• [MATERIAL FOR THIS TASK]
————
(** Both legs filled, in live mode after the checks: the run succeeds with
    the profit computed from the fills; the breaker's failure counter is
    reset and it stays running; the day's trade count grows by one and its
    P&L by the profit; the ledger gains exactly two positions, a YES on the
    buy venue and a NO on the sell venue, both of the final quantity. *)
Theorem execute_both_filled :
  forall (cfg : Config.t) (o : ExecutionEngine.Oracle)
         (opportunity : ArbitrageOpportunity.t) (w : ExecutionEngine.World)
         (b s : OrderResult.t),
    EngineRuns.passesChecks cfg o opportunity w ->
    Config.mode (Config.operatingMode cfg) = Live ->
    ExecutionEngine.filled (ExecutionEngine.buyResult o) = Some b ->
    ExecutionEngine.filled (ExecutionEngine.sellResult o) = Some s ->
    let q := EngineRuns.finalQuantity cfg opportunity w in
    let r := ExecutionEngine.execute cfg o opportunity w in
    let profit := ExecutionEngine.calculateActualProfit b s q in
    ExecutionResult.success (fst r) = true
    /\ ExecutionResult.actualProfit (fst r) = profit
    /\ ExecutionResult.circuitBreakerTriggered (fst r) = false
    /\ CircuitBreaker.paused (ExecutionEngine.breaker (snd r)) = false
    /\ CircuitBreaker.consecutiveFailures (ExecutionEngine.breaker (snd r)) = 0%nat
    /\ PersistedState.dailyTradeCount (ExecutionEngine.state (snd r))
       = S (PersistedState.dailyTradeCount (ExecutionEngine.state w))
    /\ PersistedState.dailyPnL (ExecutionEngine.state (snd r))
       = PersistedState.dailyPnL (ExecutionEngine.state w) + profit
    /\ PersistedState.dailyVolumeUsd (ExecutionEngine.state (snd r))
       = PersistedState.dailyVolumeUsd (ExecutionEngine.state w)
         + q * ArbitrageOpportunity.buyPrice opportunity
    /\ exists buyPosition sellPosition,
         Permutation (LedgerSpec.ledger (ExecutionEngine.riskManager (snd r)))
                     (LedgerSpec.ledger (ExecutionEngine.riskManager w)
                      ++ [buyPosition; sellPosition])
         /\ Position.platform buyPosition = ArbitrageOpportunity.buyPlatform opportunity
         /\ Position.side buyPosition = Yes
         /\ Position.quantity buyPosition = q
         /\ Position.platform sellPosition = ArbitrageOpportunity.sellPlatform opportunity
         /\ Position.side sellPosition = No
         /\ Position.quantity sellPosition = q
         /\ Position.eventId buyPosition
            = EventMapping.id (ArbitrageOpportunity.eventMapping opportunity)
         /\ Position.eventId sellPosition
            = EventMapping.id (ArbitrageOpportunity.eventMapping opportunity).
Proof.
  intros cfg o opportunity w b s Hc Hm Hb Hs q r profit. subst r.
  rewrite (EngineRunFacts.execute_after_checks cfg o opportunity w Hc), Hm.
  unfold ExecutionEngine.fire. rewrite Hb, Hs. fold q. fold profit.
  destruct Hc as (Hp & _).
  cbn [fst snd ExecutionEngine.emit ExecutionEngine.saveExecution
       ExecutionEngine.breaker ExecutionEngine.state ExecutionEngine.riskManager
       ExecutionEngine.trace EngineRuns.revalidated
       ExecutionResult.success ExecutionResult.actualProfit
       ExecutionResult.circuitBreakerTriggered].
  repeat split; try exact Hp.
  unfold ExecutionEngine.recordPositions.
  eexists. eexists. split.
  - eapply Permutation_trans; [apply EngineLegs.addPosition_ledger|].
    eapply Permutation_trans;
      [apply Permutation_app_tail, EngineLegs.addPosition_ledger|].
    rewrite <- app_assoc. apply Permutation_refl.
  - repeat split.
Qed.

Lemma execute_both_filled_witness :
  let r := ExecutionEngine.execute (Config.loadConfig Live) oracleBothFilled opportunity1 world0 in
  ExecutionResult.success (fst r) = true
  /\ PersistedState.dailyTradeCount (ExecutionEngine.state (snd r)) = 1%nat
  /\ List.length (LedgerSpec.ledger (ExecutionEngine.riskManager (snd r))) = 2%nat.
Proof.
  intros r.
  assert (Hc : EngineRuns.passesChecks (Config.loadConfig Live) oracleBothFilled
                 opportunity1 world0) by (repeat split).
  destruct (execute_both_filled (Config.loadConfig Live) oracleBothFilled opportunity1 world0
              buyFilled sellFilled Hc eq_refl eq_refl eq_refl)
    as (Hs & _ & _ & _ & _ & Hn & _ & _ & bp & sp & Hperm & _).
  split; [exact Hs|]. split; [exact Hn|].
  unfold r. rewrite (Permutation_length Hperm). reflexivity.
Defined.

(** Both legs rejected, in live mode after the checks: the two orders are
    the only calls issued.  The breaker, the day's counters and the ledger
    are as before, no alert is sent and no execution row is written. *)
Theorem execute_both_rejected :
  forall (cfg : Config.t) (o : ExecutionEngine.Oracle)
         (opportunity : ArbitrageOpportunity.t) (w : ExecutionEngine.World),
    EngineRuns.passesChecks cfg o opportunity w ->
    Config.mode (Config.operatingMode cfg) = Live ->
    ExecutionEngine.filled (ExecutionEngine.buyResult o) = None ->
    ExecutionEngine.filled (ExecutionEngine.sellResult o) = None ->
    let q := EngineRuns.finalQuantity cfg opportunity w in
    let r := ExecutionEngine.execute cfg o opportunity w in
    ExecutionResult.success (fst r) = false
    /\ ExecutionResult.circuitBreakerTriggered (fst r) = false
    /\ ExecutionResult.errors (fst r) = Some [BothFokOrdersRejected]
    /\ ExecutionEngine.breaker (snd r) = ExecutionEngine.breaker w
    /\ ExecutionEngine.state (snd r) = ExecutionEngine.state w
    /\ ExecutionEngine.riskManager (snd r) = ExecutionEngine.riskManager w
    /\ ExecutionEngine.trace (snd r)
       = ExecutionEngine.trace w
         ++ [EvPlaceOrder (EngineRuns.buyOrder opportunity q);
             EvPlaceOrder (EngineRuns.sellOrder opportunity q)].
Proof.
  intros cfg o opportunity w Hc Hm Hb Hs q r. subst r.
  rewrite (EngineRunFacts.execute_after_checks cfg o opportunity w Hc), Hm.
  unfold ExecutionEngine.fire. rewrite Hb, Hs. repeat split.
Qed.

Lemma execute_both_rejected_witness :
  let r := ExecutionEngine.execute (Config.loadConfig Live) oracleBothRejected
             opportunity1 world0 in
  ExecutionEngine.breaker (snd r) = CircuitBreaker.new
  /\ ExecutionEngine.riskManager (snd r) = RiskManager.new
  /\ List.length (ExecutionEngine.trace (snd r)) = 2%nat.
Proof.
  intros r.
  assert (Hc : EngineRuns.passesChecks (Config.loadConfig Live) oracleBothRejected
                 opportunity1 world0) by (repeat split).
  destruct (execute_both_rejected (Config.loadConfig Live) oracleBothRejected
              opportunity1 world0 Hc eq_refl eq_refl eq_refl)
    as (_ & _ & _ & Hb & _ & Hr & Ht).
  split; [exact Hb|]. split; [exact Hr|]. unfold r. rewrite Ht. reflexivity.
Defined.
————
• [PROMPT] Copy the whole listing, word for word.

• [SOLUTION TO THE EXERCISE]
(** Both legs filled, in live mode after the checks: the run succeeds with
    the profit computed from the fills; the breaker's failure counter is
    reset and it stays running; the day's trade count grows by one and its
    P&L by the profit; the ledger gains exactly two positions, a YES on the
    buy venue and a NO on the sell venue, both of the final quantity. *)
Theorem execute_both_filled :
  forall (cfg : Config.t) (o : ExecutionEngine.Oracle)
         (opportunity : ArbitrageOpportunity.t) (w : ExecutionEngine.World)
         (b s : OrderResult.t),
    EngineRuns.passesChecks cfg o opportunity w ->
    Config.mode (Config.operatingMode cfg) = Live ->
    ExecutionEngine.filled (ExecutionEngine.buyResult o) = Some b ->
    ExecutionEngine.filled (ExecutionEngine.sellResult o) = Some s ->
    let q := EngineRuns.finalQuantity cfg opportunity w in
    let r := ExecutionEngine.execute cfg o opportunity w in
    let profit := ExecutionEngine.calculateActualProfit b s q in
    ExecutionResult.success (fst r) = true
    /\ ExecutionResult.actualProfit (fst r) = profit
    /\ ExecutionResult.circuitBreakerTriggered (fst r) = false
    /\ CircuitBreaker.paused (ExecutionEngine.breaker (snd r)) = false
    /\ CircuitBreaker.consecutiveFailures (ExecutionEngine.breaker (snd r)) = 0%nat
    /\ PersistedState.dailyTradeCount (ExecutionEngine.state (snd r))
       = S (PersistedState.dailyTradeCount (ExecutionEngine.state w))
    /\ PersistedState.dailyPnL (ExecutionEngine.state (snd r))
       = PersistedState.dailyPnL (ExecutionEngine.state w) + profit
    /\ PersistedState.dailyVolumeUsd (ExecutionEngine.state (snd r))
       = PersistedState.dailyVolumeUsd (ExecutionEngine.state w)
         + q * ArbitrageOpportunity.buyPrice opportunity
    /\ exists buyPosition sellPosition,
         Permutation (LedgerSpec.ledger (ExecutionEngine.riskManager (snd r)))
                     (LedgerSpec.ledger (ExecutionEngine.riskManager w)
                      ++ [buyPosition; sellPosition])
         /\ Position.platform buyPosition = ArbitrageOpportunity.buyPlatform opportunity
         /\ Position.side buyPosition = Yes
         /\ Position.quantity buyPosition = q
         /\ Position.platform sellPosition = ArbitrageOpportunity.sellPlatform opportunity
         /\ Position.side sellPosition = No
         /\ Position.quantity sellPosition = q
         /\ Position.eventId buyPosition
            = EventMapping.id (ArbitrageOpportunity.eventMapping opportunity)
         /\ Position.eventId sellPosition
            = EventMapping.id (ArbitrageOpportunity.eventMapping opportunity).
Proof.
  intros cfg o opportunity w b s Hc Hm Hb Hs q r profit. subst r.
  rewrite (EngineRunFacts.execute_after_checks cfg o opportunity w Hc), Hm.
  unfold ExecutionEngine.fire. rewrite Hb, Hs. fold q. fold profit.
  destruct Hc as (Hp & _).
  cbn [fst snd ExecutionEngine.emit ExecutionEngine.saveExecution
       ExecutionEngine.breaker ExecutionEngine.state ExecutionEngine.riskManager
       ExecutionEngine.trace EngineRuns.revalidated
       ExecutionResult.success ExecutionResult.actualProfit
       ExecutionResult.circuitBreakerTriggered].
  repeat split; try exact Hp.
  unfold ExecutionEngine.recordPositions.
  eexists. eexists. split.
  - eapply Permutation_trans; [apply EngineLegs.addPosition_ledger|].
    eapply Permutation_trans;
      [apply Permutation_app_tail, EngineLegs.addPosition_ledger|].
    rewrite <- app_assoc. apply Permutation_refl.
  - repeat split.
Qed.

Lemma execute_both_filled_witness :
  let r := ExecutionEngine.execute (Config.loadConfig Live) oracleBothFilled opportunity1 world0 in
  ExecutionResult.success (fst r) = true
  /\ PersistedState.dailyTradeCount (ExecutionEngine.state (snd r)) = 1%nat
  /\ List.length (LedgerSpec.ledger (ExecutionEngine.riskManager (snd r))) = 2%nat.
Proof.
  intros r.
  assert (Hc : EngineRuns.passesChecks (Config.loadConfig Live) oracleBothFilled
                 opportunity1 world0) by (repeat split).
  destruct (execute_both_filled (Config.loadConfig Live) oracleBothFilled opportunity1 world0
              buyFilled sellFilled Hc eq_refl eq_refl eq_refl)
    as (Hs & _ & _ & _ & _ & Hn & _ & _ & bp & sp & Hperm & _).
  split; [exact Hs|]. split; [exact Hn|].
  unfold r. rewrite (Permutation_length Hperm). reflexivity.
Defined.

(** Both legs rejected, in live mode after the checks: the two orders are
    the only calls issued.  The breaker, the day's counters and the ledger
    are as before, no alert is sent and no execution row is written. *)
Theorem execute_both_rejected :
  forall (cfg : Config.t) (o : ExecutionEngine.Oracle)
         (opportunity : ArbitrageOpportunity.t) (w : ExecutionEngine.World),
    EngineRuns.passesChecks cfg o opportunity w ->
    Config.mode (Config.operatingMode cfg) = Live ->
    ExecutionEngine.filled (ExecutionEngine.buyResult o) = None ->
    ExecutionEngine.filled (ExecutionEngine.sellResult o) = None ->
    let q := EngineRuns.finalQuantity cfg opportunity w in
    let r := ExecutionEngine.execute cfg o opportunity w in
    ExecutionResult.success (fst r) = false
    /\ ExecutionResult.circuitBreakerTriggered (fst r) = false
    /\ ExecutionResult.errors (fst r) = Some [BothFokOrdersRejected]
    /\ ExecutionEngine.breaker (snd r) = ExecutionEngine.breaker w
    /\ ExecutionEngine.state (snd r) = ExecutionEngine.state w
    /\ ExecutionEngine.riskManager (snd r) = ExecutionEngine.riskManager w
    /\ ExecutionEngine.trace (snd r)
       = ExecutionEngine.trace w
         ++ [EvPlaceOrder (EngineRuns.buyOrder opportunity q);
             EvPlaceOrder (EngineRuns.sellOrder opportunity q)].
Proof.
  intros cfg o opportunity w Hc Hm Hb Hs q r. subst r.
  rewrite (EngineRunFacts.execute_after_checks cfg o opportunity w Hc), Hm.
  unfold ExecutionEngine.fire. rewrite Hb, Hs. repeat split.
Qed.

Lemma execute_both_rejected_witness :
  let r := ExecutionEngine.execute (Config.loadConfig Live) oracleBothRejected
             opportunity1 world0 in
  ExecutionEngine.breaker (snd r) = CircuitBreaker.new
  /\ ExecutionEngine.riskManager (snd r) = RiskManager.new
  /\ List.length (ExecutionEngine.trace (snd r)) = 2%nat.
Proof.
  intros r.
  assert (Hc : EngineRuns.passesChecks (Config.loadConfig Live) oracleBothRejected
                 opportunity1 world0) by (repeat split).
  destruct (execute_both_rejected (Config.loadConfig Live) oracleBothRejected
              opportunity1 world0 Hc eq_refl eq_refl eq_refl)
    as (_ & _ & _ & Hb & _ & Hr & Ht).
  split; [exact Hb|]. split; [exact Hr|]. unfold r. rewrite Ht. reflexivity.
Defined.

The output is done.